Graphic design studio Arc specialises in printed matter but, occasionally, drifts over into the realms of web and exhibition design. Founded by Joachim Bartsch, Timo Grimberg and Toni Schönbuchner, the Berlin-based studio has an impressive turnover of projects; paying homage to the Swiss school of design with their typography-centred layouts.
In a recent project titled Ophélie l’Anarchie, the studio designed a poster and leaflet for a performance of the same name. The one-woman-show revolves around the Shakespearean character Ophélia, the love of Hamlet. The designers distilled the play’s visual identity to the comforting curves of the letter “O” which also happens to the be the title of the production. Arc’s founders tell It’s Nice That how, “the play consists of several characters in one person which we try to represent through the setting of the ‘O’ in different sizes and fonts.” Additionally, the leaflet is black and white to reflect the simplicity of the minimal set design which acts as a backdrop to the one-woman-show’s monologue.
The performance also incorporates personal experiences from “everyday theatre life” and so the identity was faced with the challenge of being “a question into one’s own biography, transformation and identity”. Through the use of LSC Condensed with its “exaggerated elegance”, paired against the sober use of Fakt, the identity evokes this idea of transformation, contrasting the two typefaces in one design.
In another project, the studio designed the identity for a symposium in Libken which provided an artist residency in an apartment block built in 1965. Arc’s design deals with the relationship between the urban and the rural — as seen through the socialist architecture of the urban apartments that are situated in the middle of the countryside. In another work, Arc designed the poster You Need Another Hero, which protests the working ethics of the Berlin Biennale. Arc had been invited to pitch for the design of the 11th Biennale, however, the allocated allowance for the pitch and its presentation was a measly €300 which was meant to cover “a bunch of design demands”.

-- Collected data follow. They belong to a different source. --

(* ===== verification/SimProps.v ===== *)
(** * The simulation: theorems

    Every interleaving of the goroutines deals every player its two cards; what
    happens when a node fails, or when there are more players than cards. *)

From Stdlib Require Import ZArith Lia List.
From stdpp Require Import base list gmap strings numbers sorting relations.
From S2P Require Import Prelude Strconv Deck DeckProofs DeckProps Peer Chan ChanProofs Sim SimProofs.

#[local] Open Scope nat_scope.

(** The cards of the deck are bytes of decimal numbers, the largest of which
    is ["51"]. *)
Lemma sim_deck_residues p : (13617 < p)%Z → Forall (residue p) sim_deck.
Proof.
  intros Hp.
  assert (forallb (λ m, (0 <? SetBytes m) && (SetBytes m <=? 13617) && bool_decide (big_Bytes (SetBytes m) = m))%Z sim_deck = true)
    as Hf by (vm_compute; reflexivity).
  rewrite forallb_forall in Hf. apply list.Forall_forall. intros m Hm%list_elem_of_In%Hf.
  rewrite !andb_true_iff, Z.ltb_lt, Z.leb_le, bool_decide_eq_true in Hm. destruct Hm as [[? ?] ?]. split; [lia|done].
Qed.

Lemma fmap_perm_inv {A B} (f : A → B) (l : list A) (l' : list B) :
  l' ≡ₚ f <$> l → ∃ l0, l0 ≡ₚ l ∧ l' = f <$> l0.
Proof.
  intros Hp. remember (f <$> l) as m eqn:Hm. revert l Hm.
  induction Hp as [|x l1 l2 _ IH|x y l1|l1 l2 l3 _ IH1 _ IH2]; intros l Hm.
  - exists []. destruct l; done.
  - destruct l as [|a l]; [done|]. injection Hm as -> ->. destruct (IH l eq_refl) as (l0 & Hl & ->).
    exists (a :: l0). split; [by constructor|done].
  - destruct l as [|a [|b l]]; try done. injection Hm as -> -> ->. exists (b :: a :: l). split; [constructor|done].
  - destruct (IH2 l Hm) as (l0 & Hl0 & ->). destruct (IH1 l0 eq_refl) as (l4 & Hl4 & ->). exists l4. split; [by etrans|done].
Qed.

Section cards.
Context (n : nat) (p : Z) (Hp : Z.prime p) (rands : nat → RandSource) (draws : nat → nat).
Context (Hn : 2 ≤ n ≤ 26) (k : nat → Key) (Hk : ∀ i, i < n → key_ok p (k i)) (Hres : Forall (residue p) sim_deck).
Context (Hshuffle : ∀ i d, i < n → length d = 52 → ∃ d', @Shuffle (rands i) (draws i) d = Ok d' ∧ d' ≡ₚ d).

#[local] Abbreviation deck_at := (deck_at p rands draws k).
#[local] Abbreviation cipher := (sra_cipher p Hp).

Lemma deck_at_layers i : i ≤ n → deck_at i ≡ₚ @layers _ _ cipher (k <$> seq 0 i) <$> sim_deck.
Proof.
  induction i as [|i IH]; intros Hi.
  { change (@layers _ _ cipher (k <$> seq 0 0)) with (@id bytes). by rewrite list_fmap_id. }
  rewrite seq_S, fmap_app. cbn [SimProofs.deck_at fmap list_fmap].
  destruct (shuffled_ok n rands draws Hshuffle i (deck_at i)) as [_ Hs]; [lia|by eapply deck_at_length; eauto; lia|].
  assert (∀ d, @layers _ _ cipher ((k <$> seq 0 i) ++ [k i]) <$> d
    = EncryptDeck (@layers _ _ cipher (k <$> seq 0 i) <$> d) (k i) p) as ->.
  { intros d. unfold EncryptDeck. rewrite <- list_fmap_compose. apply list_fmap_ext. intros ? x _. cbn.
    unfold layers. by rewrite fold_left_app. }
  unfold EncryptDeck. rewrite Hs, IH by lia. done.
Qed.

(** The deck underneath the layers. *)
Lemma final_layers : ∃ pts, pts ≡ₚ sim_deck ∧ final n p rands draws k = @layers _ _ cipher (k <$> seq 0 n) <$> pts.
Proof.
  apply fmap_perm_inv, deck_at_layers. lia.
Qed.

Lemma ring_perm o : o < n → ring_keys n k o n ≡ₚ k <$> seq 0 n.
Proof.
  intros Ho. unfold ring_keys.
  assert ((λ j, k ((o + 1 + j) mod n)) <$> seq 0 n = k <$> (seq (o + 1) (n - o - 1) ++ seq 0 (o + 1))) as ->.
  { apply list_eq. intros j. rewrite !list_lookup_fmap. destruct (decide (j < n)) as [Hj|Hj].
    - rewrite lookup_seq_lt by done. cbn. destruct (decide (j < n - o - 1)).
      + rewrite lookup_app_l by (rewrite length_seq; lia). rewrite lookup_seq_lt by lia. cbn. rewrite Nat.mod_small by lia. do 2 f_equal.
      + rewrite lookup_app_r by (rewrite length_seq; lia). rewrite length_seq, lookup_seq_lt by lia. cbn. do 2 f_equal.
        symmetry. apply (Nat.mod_unique _ n 1); lia.
    - rewrite !(proj2 (lookup_ge_None _ _)); [done|rewrite length_app, !length_seq; lia|rewrite length_seq; lia]. }
  apply fmap_Permutation. rewrite Permutation_app_comm.
  change (seq (o + 1) (n - o - 1)) with (seq (0 + (o + 1)) (n - o - 1)). rewrite <- seq_app. by replace (o + 1 + (n - o - 1)) with n by lia.
Qed.

Lemma card_opened pts i x :
  pts ≡ₚ sim_deck → final n p rands draws k = @layers _ _ cipher (k <$> seq 0 n) <$> pts → i < n → x < 52 →
  card_at n p rands draws k i x n = pts !!! x.
Proof.
  intros Hpts Hf Hi Hx. unfold card_at. rewrite Hf.
  assert (length pts = 52) as Hlen by (by rewrite (Permutation_length Hpts)).
  destruct (lookup_lt_is_Some_2 pts x) as [m Hm]; [lia|]. rewrite (list_lookup_total_correct _ _ m Hm).
  rewrite (list_lookup_total_correct _ _ (@layers _ _ cipher (k <$> seq 0 n) m)) by (by rewrite list_lookup_fmap, Hm).
  assert (Forall (key_ok p) (ring_keys n k i n)) as Hring.
  { apply list.Forall_forall. intros key (j & -> & _)%list_elem_of_fmap. apply Hk, Nat.mod_upper_bound. lia. }
  assert (residue p m) as Hm'.
  { rewrite list.Forall_forall in Hres. apply Hres. rewrite <- Hpts. by eapply list_elem_of_lookup_2. }
  pose proof (ring_perm i Hi) as Hperm.
  pose proof (@strip_layers _ _ cipher _ [] m Hring ltac:(constructor) Hm') as Hs.
  rewrite app_nil_r, (@layers_perm _ _ cipher _ _ m Hperm Hring Hm') in Hs. exact Hs.
Qed.

End cards.

(** C20: The simulation deals everybody in.  For two to twenty-six nodes, a prime
    above the largest card and a random source that does not fail, there is one
    order of the deck such that every interleaving of the goroutines makes at
    most [2n² + 5n - 1] steps and, unless it can go on, has given every player
    the two cards of its places: no schedule deadlocks, although every channel
    holds only one message. *)
Theorem sim_deals_everyone cfg net keys rands draws :
  NewNetwork cfg = Ok net → numNodes net ≤ 26 → Z.prime (sim_prime net) → (13617 < sim_prime net)%Z →
  (∀ i, @RandLaws (rands i)) → (∀ i c max, (0 < max)%Z → @rand_Int (rands i) c max ≠ None) →
  (∀ i, i < numNodes net → ∃ fuel key, @GenerateKey (rands i) fuel 0 (sim_prime net) = Some (Ok key) ∧ keys i = Ok key) →
  ∃ pts, pts ≡ₚ sim_deck ∧
    ∀ steps s, nsteps (chan_step (sim_op net keys rands draws)) steps (sim_run net) s →
      steps ≤ 2 * numNodes net * numNodes net + 5 * numNodes net - 1 ∧
      ((∃ s', chan_step (sim_op net keys rands draws) s s') ∨
       ∀ i, i < numNodes net →
         gstates s !! i = Some (Received (of_bytes (pts !!! (2 * i))) (of_bytes (pts !!! (2 * i + 1))))).
Proof.
  intros Hcfg Hmax Hp Hlarge Hlaws Hrand Hkeys.
  assert (2 ≤ numNodes net) as Hmin.
  { unfold NewNetwork in Hcfg. destruct (Z.ltb_spec (NumNodes cfg) 2); [done|]. destruct (Prime cfg) as [q|]; [|done].
    destruct (q <=? 0)%Z; [done|]. injection Hcfg as <-. cbn. lia. }
  destruct net as [n p]. cbn [numNodes sim_prime] in *.
  set (k := λ i, match keys i with Ok key => key | _ => mkKey 1 1 end).
  assert (∀ i, i < n → keys i = Ok (k i) ∧ key_ok p (k i)) as Hk.
  { intros i Hi. destruct (Hkeys i Hi) as (fuel & key & Hg & He). unfold k. rewrite He. split; [done|].
    by apply (proj1 (@generate_key_correct (rands i) (Hlaws i) p fuel 0 Hp)). }
  assert (∀ i d, i < n → length d = 52 → ∃ d', @Shuffle (rands i) (draws i) d = Ok d' ∧ d' ≡ₚ d) as Hshuffle.
  { intros i d _ Hd. pose proof (@shuffle_permutes_lemma (rands i) (Hlaws i) (draws i) d) as Hs.
    destruct (@Shuffle (rands i) (draws i) d) as [d'|e|]; [by exists d'| |done]. exfalso. destruct Hs as (_ & t & _ & Hx).
    eapply Hrand; [|exact Hx]. lia. }
  destruct (final_layers n p Hp rands draws ltac:(lia) k Hshuffle) as (pts & Hpts & Hf). exists pts. split; [done|].
  intros steps s Hrun.
  pose proof (sim_cert n p keys rands draws ltac:(lia) k ltac:(intros; by apply Hk) Hshuffle) as Hcert.
  destruct (cert_runs _ _ _ _ _ Hcert (replicate n SimStart) steps s (sim_starts n p rands draws k) Hrun) as [Hle Hor].
  rewrite (sim_traces_left n p rands draws ltac:(lia) k) in Hle. split; [done|]. destruct Hor as [Hs|[_ Hend]]; [by left|right].
  intros i Hi. destruct (Hend i (node_trace n p rands draws k i)) as (t & st & Hl & Hst).
  { unfold sim_traces. by rewrite list_lookup_fmap, lookup_seq_lt. }
  rewrite node_trace_last in Hl. injection Hl as <- <-. rewrite Hst.
  by rewrite !(card_opened n p Hp rands draws ltac:(lia) k ltac:(intros; by apply Hk) (sim_deck_residues p Hlarge) pts i) by (done || lia).
Qed.

(** ** Failures *)

(** A node that fails stops the others.  When the follower of two nodes cannot
    generate its key it returns, the leader waits for its deck for ever, and
    [Run], which waits for both, does not return. *)
Theorem failed_node_hangs net keys rands draws key deck :
  numNodes net = 2 → keys 0 = Ok key → keys 1 = Err ErrRand →
  reencrypt net rands draws 0 key sim_deck (LeaderSend key) = LeaderSend key deck →
  ∃ s, rtc (chan_step (sim_op net keys rands draws)) (sim_run net) s ∧
    gstates s = [LeaderWait key; Failed] ∧ ¬ ∃ s', chan_step (sim_op net keys rands draws) s s'.
Proof.
  intros Hn H0 H1 Hd. exists (mkCNet [LeaderWait key; Failed] {[shuffleGrid 0 1 := MDeck deck]}). split_and!; [|done|].
  - unfold sim_run. rewrite Hn.
    eapply rtc_l; [eapply (step_local _ _ 0 SimStart); [done|cbn -[reencrypt sim_deck]; rewrite H0, Hd; done]|]. cbn.
    eapply rtc_l; [eapply (step_local _ _ 1 SimStart); [done|cbn -[reencrypt sim_deck]; rewrite H1; done]|]. cbn.
    eapply rtc_l; [eapply (step_send _ _ 0 (LeaderSend key deck)); [done|done|apply lookup_empty]|]. cbn. apply rtc_refl.
  - intros [s' [i Hs]%step_next]. unfold chan_next in Hs. cbn [gstates] in Hs.
    destruct i as [|[|i]]; cbn in Hs; [|done|done]. rewrite Hn in Hs. by vm_compute in Hs.
Qed.

(** Too many players crash the simulation.  [NewNetwork] accepts any number of
    nodes; the 27th player asks for cards 52 and 53 of the deck. *)
Theorem too_many_players_crash id key d sample :
  length d = 52 → 26 ≤ id → deal_start id sample key d = Crashed.
Proof.
  intros Hd Hid. unfold deal_start. case_match; [done|]. rewrite (proj2 (lookup_ge_None d (2 * id))) by lia. done.
Qed.

(** ** Concrete simulations *)

Definition four_nodes : SimConfig := mkSimConfig 4 (Some PRIME).
Definition four_net : Network := mkNetwork 4 PRIME.

(** A source that never fails: 5, or 0 when 5 is too large. *)
Definition steady_rand : RandSource := λ _ max,
  if (5 <? max)%Z then Some 5%Z else if (0 <? max)%Z then Some 0%Z else None.

#[export] Instance steady_laws : @RandLaws steady_rand.
Proof.
  intros c max r. unfold rand_Int, steady_rand. destruct (Z.ltb_spec 5 max); [intros [= <-]; lia|].
  destruct (Z.ltb_spec 0 max); [intros [= <-]; lia|done].
Qed.

Definition steady_key : Key := match @GenerateKey steady_rand 1 0 PRIME with Some (Ok key) => key | _ => mkKey 1 1 end.

(** Nodes 0 to 3 start, then whoever can go on does. *)
Definition four_start : cnet chanid msg sim_state :=
  default (sim_run four_net) (chan_next (sim_op four_net (λ _, Ok steady_key) (λ _, steady_rand) (λ _, 1%nat)) 0 (sim_run four_net)).

Lemma sim_deals_everyone_witness :
  ∃ pts, pts ≡ₚ sim_deck ∧
    ((∃ s', chan_step (sim_op four_net (λ _, Ok steady_key) (λ _, steady_rand) (λ _, 1)) four_start s') ∨
     gstates four_start !! 3 = Some (Received (of_bytes (pts !!! 6)) (of_bytes (pts !!! 7)))).
Proof.
  destruct (sim_deals_everyone four_nodes four_net (λ _, Ok steady_key) (λ _, steady_rand) (λ _, 1)) as (pts & Hp & Hrun).
  - reflexivity.
  - cbn. lia.
  - exact PRIME_prime.
  - reflexivity.
  - intros _. exact steady_laws.
  - intros _ c max Hmax. unfold rand_Int, steady_rand. destruct (5 <? max)%Z; [discriminate|].
    destruct (Z.ltb_spec 0 max); [discriminate|lia].
  - intros i _. exists 1, steady_key. split; vm_compute; reflexivity.
  - exists pts. split; [exact Hp|]. destruct (Hrun 1 four_start) as [_ [Hs|Hend]].
    + apply nsteps_once. apply (chan_next_step _ 0). vm_compute. reflexivity.
    + left. exact Hs.
    + right. apply (Hend 3). cbn. lia.
Defined.

Lemma failed_node_hangs_witness :
  ∃ s, rtc (chan_step (sim_op (mkNetwork 2 PRIME) (λ i, if (i =? 0)%nat then Ok steady_key else Err ErrRand)
    (λ _, steady_rand) (λ _, 1))) (sim_run (mkNetwork 2 PRIME)) s ∧ gstates s = [LeaderWait steady_key; Failed].
Proof.
  destruct (failed_node_hangs (mkNetwork 2 PRIME) (λ i, if (i =? 0)%nat then Ok steady_key else Err ErrRand) (λ _, steady_rand)
    (λ _, 1) steady_key (EncryptDeck (match @Shuffle steady_rand 1 sim_deck with Ok d => d | _ => [] end) steady_key PRIME))
    as (s & Hr & Hg & _); try reflexivity.
  exists s. split; assumption.
Defined.

Lemma too_many_players_crash_witness : deal_start 26 2 steady_key sim_deck = Crashed.
Proof. apply (too_many_players_crash 26 steady_key sim_deck 2); [reflexivity|lia]. Defined.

The founding designers say, “in our opinion that is asking quite a lot for an embarrassingly disproportionate amount of effort and compensation, especially considering that the Biennale is a cultural foundation which has over €3 million in funding from federal cultural foundations.” As a result, the studio withdrew from the pitch and created a poster which asked the former designer of the Berlin Biennale to show solidarity with the monetary injustice. In turn, the studio received some positive responses from other designers and, somehow, even a coffee party with the festival’s officials.